Goal of the exercise:
From the entries below, copy every line holding the word "Hhttp".

[Opening Materials provided section]

(** Step 5 after a loop that every attempt has failed, when the local
    server answers with a non-empty text. *)
Lemma generate_with_retry_falls_back (env : Providers) (self : GeminiAgentSystem)
    (prompt : string) (image : option Image) (num_suggestions : Z) (w : World)
    (msg model : string) (image_base64 : option string) (result : string) :
  Py.truthy_opt (check_cache (clock w) (session w)
                   (request_key self prompt num_suggestions)) = false ->
  log_in_past w ->
  0 < max_retries self ->
  0 <= base_delay self ->
  (forall a, 0 <= a < max_retries self - 1 ->
     is_Some (attempt_error
                (primary_reply env self w prompt image num_suggestions a))) ->
  attempt_error
    (primary_reply env self w prompt image num_suggestions (max_retries self - 1))
  = Some msg ->
  final_error_kind msg <> InvalidCredential ->
  ollama_model self = Some model ->
  Py.truthy model = true ->
  encoded_image env image = Some image_base64 ->
  http_result
    (ollama_server env
       (ollama_payload model (optimize_prompt prompt num_suggestions) image_base64))
  = http_json_response result ->
  Py.truthy result = true ->
  let r := generate_with_retry env self prompt image num_suggestions w in
  r.1 = Ok ((result ++ ollama_note)%string, ollama_tag model)
  /\ request_cache (session r.2)
     = <[request_key self prompt num_suggestions :=
           {| response := result ++ ollama_note; timestamp := clock r.2 |}]>
         (request_cache (session w))
  /\ request_history (session r.2)
     = last_minute (clock w) (request_history (session w))
  /\ gemini_calls (events r.2)
     = (gemini_calls (events w) + Z.to_nat (max_retries self))%nat
  /\ ollama_calls (events r.2) = S (ollama_calls (events w)).
Proof.
  intros Hmiss Hpast Hn Hbase Hfail Hmsg Hcred Hmodel Htruthy Himg Hhttp Hres r.
  subst r.
  unfold generate_with_retry. rewrite run_reading.
  fold (request_key self prompt num_suggestions). rewrite Hmiss.
  destruct (generate_uncached_loop_exhausted env self prompt image
              num_suggestions w msg Hpast Hn Hbase Hfail Hmsg Hcred)
    as (w2 & -> & Hc & Hh & Hg & Ho).
  { intros _. rewrite Hmodel. exact Htruthy. }
  destruct (try_ollama_success env self (request_key self prompt num_suggestions)
              _ image w2 model image_base64 result Hmodel Htruthy Himg Hhttp Hres)
    as (w3 & Hrun & Hs3 & _ & Hg3 & Ho3).
  unfold after_loop, bind. rewrite Hrun. simpl.
  rewrite Hs3, Hg3, Ho3. simpl. rewrite Hc, Hh, Hg, Ho.
  repeat split; reflexivity.
Qed.



(** ** The second scenario of the specification *)

Lemma quota_signal_final_kind (msg : string) :
  Py.contains "429" msg || Py.contains "quota" (Py.lower msg) = true ->
  final_error_kind msg = QuotaExceeded.
Proof. intros H. unfold final_error_kind. now rewrite H. Qed.

(** C2, as amended: when every attempt of the primary provider ends with a
    quota error (a message with "429", "quota" or "resource_exhausted"), the
    error of the last attempt, an ASCII message, is not classed as an invalid
    credential (it never is when it holds "429" or "quota"), a fallback model
    is set, the image, if any, can be encoded and the local server answers
    with a text that is not empty, [generate_with_retry] returns that text
    followed by a blank line and "*Generated using Ollama (local)*", tagged
    "Ollama (model)". The request log is the pruned log of the start, so it
    has gained no entry; the provider has been called [max_retries] times (3
    by default), the local server once, and the result is cached under the
    key of the request. *)
Theorem quota_exceeded_with_fallback (env : Providers) (self : GeminiAgentSystem)
    (prompt : string) (image : option Image) (num_suggestions : Z) (w : World)
    (msg model : string) (image_base64 : option string) (result : string) :
  Py.truthy_opt (check_cache (clock w) (session w)
                   (request_key self prompt num_suggestions)) = false ->
  log_in_past w ->
  0 < max_retries self ->
  0 <= base_delay self ->
  (forall a, 0 <= a < max_retries self ->
     exists m,
       gemini_result (primary_reply env self w prompt image num_suggestions a)
       = Raise m
       /\ quota_signal m = true) ->
  gemini_result
    (primary_reply env self w prompt image num_suggestions (max_retries self - 1))
  = Raise msg ->
  Py.isascii msg = true ->
  final_error_kind msg <> InvalidCredential ->
  ollama_model self = Some model ->
  Py.truthy model = true ->
  encoded_image env image = Some image_base64 ->
  http_result
    (ollama_server env
       (ollama_payload model (optimize_prompt prompt num_suggestions) image_base64))
  = http_json_response result ->
  Py.truthy result = true ->
  let r := generate_with_retry env self prompt image num_suggestions w in
  r.1 = Ok ((result
             ++ String "010" (String "010" "*Generated using Ollama (local)*"))%string,
            ("Ollama (" ++ model ++ ")")%string)
  /\ Py.contains model ("Ollama (" ++ model ++ ")") = true
  /\ request_history (session r.2)
     = last_minute (clock w) (request_history (session w))
  /\ (length (request_history (session r.2))
      <= length (request_history (session w)))%nat
  /\ request_cache (session r.2)
     = <[request_key self prompt num_suggestions :=
           {| response :=
                result
                ++ String "010" (String "010" "*Generated using Ollama (local)*");
              timestamp := clock r.2 |}]>
         (request_cache (session w))
  /\ gemini_calls (events r.2)
     = (gemini_calls (events w) + Z.to_nat (max_retries self))%nat
  /\ ollama_calls (events r.2) = S (ollama_calls (events w)).
Proof.
  intros Hmiss Hpast Hn Hbase Hquota Hlast _ Hcred Hmodel Htruthy Himg Hhttp Hres.
  destruct (generate_with_retry_falls_back env self prompt image num_suggestions
              w msg model image_base64 result Hmiss Hpast Hn Hbase)
    as (Hr & Hc & Hh & Hg & Ho); try assumption.
  - intros a Ha. destruct (Hquota a) as (m & Hm & _); [lia |].
    unfold attempt_error. rewrite Hm. eauto.
  - unfold attempt_error. now rewrite Hlast.
  - cbv zeta. split; [exact Hr |]. split; [apply contains_ollama_tag |].
    split; [exact Hh |]. split; [rewrite Hh; apply length_filter |].
    split; [exact Hc |]. split; assumption.
Qed.

Lemma quota_exceeded_with_fallback_witness :
  let r := generate_with_retry env_quota agent_with_fallback "hello" None 3
             new_world in
  r.1 = Ok (("**Reply 1:** Hi"
             ++ String "010" (String "010" "*Generated using Ollama (local)*"))%string,
            "Ollama (llava)")
  /\ request_history (session r.2) = []
  /\ gemini_calls (events r.2) = 3%nat
  /\ ollama_calls (events r.2) = 1%nat.
Proof.
  destruct (quota_exceeded_with_fallback env_quota agent_with_fallback "hello"
              None 3 new_world quota_message "llava" None "**Reply 1:** Hi")
    as (Hr & _ & Hh & _ & _ & Hg & Ho).
  - reflexivity.
  - constructor.
  - reflexivity.
  - vm_compute. discriminate.
  - intros a _. exists quota_message. split; reflexivity.
  - reflexivity.
  - reflexivity.
  - vm_compute. discriminate.
  - reflexivity.
  - reflexivity.
  - reflexivity.
  - reflexivity.
  - reflexivity.
  - repeat split; assumption.
Defined.

(** C2 as the specification words it does not hold: with quota errors on the
    three attempts, the fallback model [llava] set and a local server whose
    call succeeds with an empty text, the request does not return: step 5
    drops the empty text and the aggregated error is raised. *)
Lemma empty_fallback_answer_is_not_returned :
  ~ fallback_answer_is_returned env_quota_silent agent_with_fallback "hello" None 3
      new_world.
Proof.
  unfold fallback_answer_is_returned. intros H.
  destruct (H ltac:(intros a _; exists quota_message; split; reflexivity)
              "llava" None EmptyString eq_refl eq_refl eq_refl eq_refl)
    as (text & tag & body & Hr & _).
  vm_compute in Hr. discriminate.
Qed.

Example empty_fallback_answer_run :
  let r := generate_with_retry env_quota_silent agent_with_fallback "hello" None 3
             new_world in
  r.1 = Raise (error_details (Some quota_message))
  /\ gemini_calls (events r.2) = 3%nat
  /\ ollama_calls (events r.2) = 1%nat
  /\ request_cache (session r.2) = ∅.
Proof. vm_compute. repeat split. Qed.

(** A quota error without "429" or "quota" whose text names the API key is
    taken for an invalid credential on the last attempt: the fallback model
    is not tried. *)
Example exhausted_key_run :
  quota_signal exhausted_key_message = true
  /\ let r := generate_with_retry env_exhausted_key agent_with_fallback "hello" None 3
                new_world in
     r.1 = Raise "Invalid API key. Please check your Gemini API key."
     /\ ollama_calls (events r.2) = 0%nat.
Proof. vm_compute. repeat split. Qed.

(** X10: when the attempts before attempt [k] fail and attempt [k] is
    answered with a non-empty text, the request returns that text tagged with
    the primary model after [k + 1] calls of the provider and the backoff
    sleeps of attempts 0 to [k - 1]; the log gains one timestamp, the text is
    cached under the request key and the local server is not called. *)
Theorem success_after_retries (env : Providers) (self : GeminiAgentSystem)
    (prompt : string) (image : option Image) (num_suggestions : Z) (w : World)
    (k : Z) (text : string) :
  Py.truthy_opt (check_cache (clock w) (session w)
                   (request_key self prompt num_suggestions)) = false ->
  log_in_past w ->
  0 <= k < max_retries self ->
  0 <= base_delay self ->
  (forall a, 0 <= a < k ->
     is_Some (attempt_error
                (primary_reply env self w prompt image num_suggestions a))) ->
  gemini_result (primary_reply env self w prompt image num_suggestions k)
  = Ok text ->
  Py.truthy text = true ->
  let r := generate_with_retry env self prompt image num_suggestions w in
  r.1 = Ok (text, primary_model self)
  /\ request_history (session r.2)
     = (last_minute (clock w) (request_history (session w)) ++ [clock r.2])%list
  /\ request_cache (session r.2)
     = <[request_key self prompt num_suggestions :=
           {| response := text; timestamp := clock r.2 |}]>
         (request_cache (session w))
  /\ sleeps (events r.2)
     = (sleeps (events w) ++ gate_sleep (clock w) (session w)
          ++ map (exponential_backoff self) (Py.range k))%list
  /\ gemini_calls (events r.2) = (gemini_calls (events w) + Z.to_nat k + 1)%nat
  /\ ollama_calls (events r.2) = ollama_calls (events w).
Proof.
  intros Hmiss Hpast Hk Hbase Hfail Hreply Htext r.
  destruct (range_split (max_retries self) k Hk) as [rest Hrange].
  destruct (after_gate_facts w) as (Hc & Hh & Hkey & Hz & Hg & Ho).
  destruct (retry_loop_failing env self (request_key self prompt num_suggestions)
              (optimize_prompt prompt num_suggestions) image
              (Py.range k) (k :: rest) Hbase None (after_gate w))
    as (w1 & le & Hloop & Hs1 & _ & Hz1 & Hg1 & Ho1).
  { intros a Ha. apply range_elem in Ha. split; [lia |].
    rewrite (reply_in_api_key env self _ image w (after_gate w) a Hkey).
    now apply Hfail. }
  unfold primary_reply in Hreply.
  rewrite <- (reply_in_api_key env self _ image w w1 k) in Hreply
    by (rewrite Hs1; exact Hkey).
  assert (Hr : r = (Ok (text, primary_model self),
                    let w2 := after_call env self
                                (optimize_prompt prompt num_suggestions) image w1 k in
                    {| session := save_to_cache (clock w2)
                                    (log_request (clock w2) (session w1))
                                    (request_key self prompt num_suggestions) text;
                       clock := clock w2;
                       events := events w2 ++ [st_success "✅ Success!"] |})).
  { subst r. unfold generate_with_retry. rewrite run_reading.
    fold (request_key self prompt num_suggestions). rewrite Hmiss.
    unfold generate_uncached. rewrite run_gate by exact Hpast. cbv beta zeta.
    rewrite Hrange. unfold bind at 1. rewrite Hloop.
    simpl retry_loop. unfold bind.
    now rewrite (attempt_once_success env self _ _ image k w1 text Hreply Htext). }
  rewrite Hr. clear Hr r.
  remember (after_gate w) as wg eqn:Hwg. clear Hwg.
  simpl. unfold after_call, attempt_events. simpl.
  rewrite !sleeps_app, !gemini_calls_app, !ollama_calls_app.
  unfold gemini_calls at 2 3, ollama_calls at 2 3. simpl.
  rewrite !app_nil_r, Hs1, Hc, Hh, Hz1, Hz, Hg1, Hg, Ho1, Ho, <- app_assoc.
  assert (Hlen : length (Py.range k) = Z.to_nat k).
  { unfold Py.range. now rewrite length_map, length_seq. }
  repeat split; try reflexivity; lia.
Qed.

Lemma success_after_retries_witness :
  let r := generate_with_retry env_invalid_key_once init "hello" None 3 new_world in
  r.1 = Ok ("**Reply 1:** Sure!", primary_model init)
  /\ gemini_calls (events r.2) = 2%nat.
Proof.
  destruct (success_after_retries env_invalid_key_once init "hello" None 3
              new_world 1 "**Reply 1:** Sure!") as (Hr & _ & _ & _ & Hg & _).
  - reflexivity.
  - exact new_world_log_in_past.
  - simpl. lia.
  - vm_compute. discriminate.
  - intros a Ha. replace a with 0 by lia. eexists. reflexivity.
  - reflexivity.
  - reflexivity.
  - split; [exact Hr | exact Hg].
Defined.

[Closing Materials provided section]

Answer section:
  intros Hmiss Hpast Hn Hbase Hfail Hmsg Hcred Hmodel Htruthy Himg Hhttp Hres r.
              _ image w2 model image_base64 result Hmodel Htruthy Himg Hhttp Hres)
  intros Hmiss Hpast Hn Hbase Hquota Hlast _ Hcred Hmodel Htruthy Himg Hhttp Hres.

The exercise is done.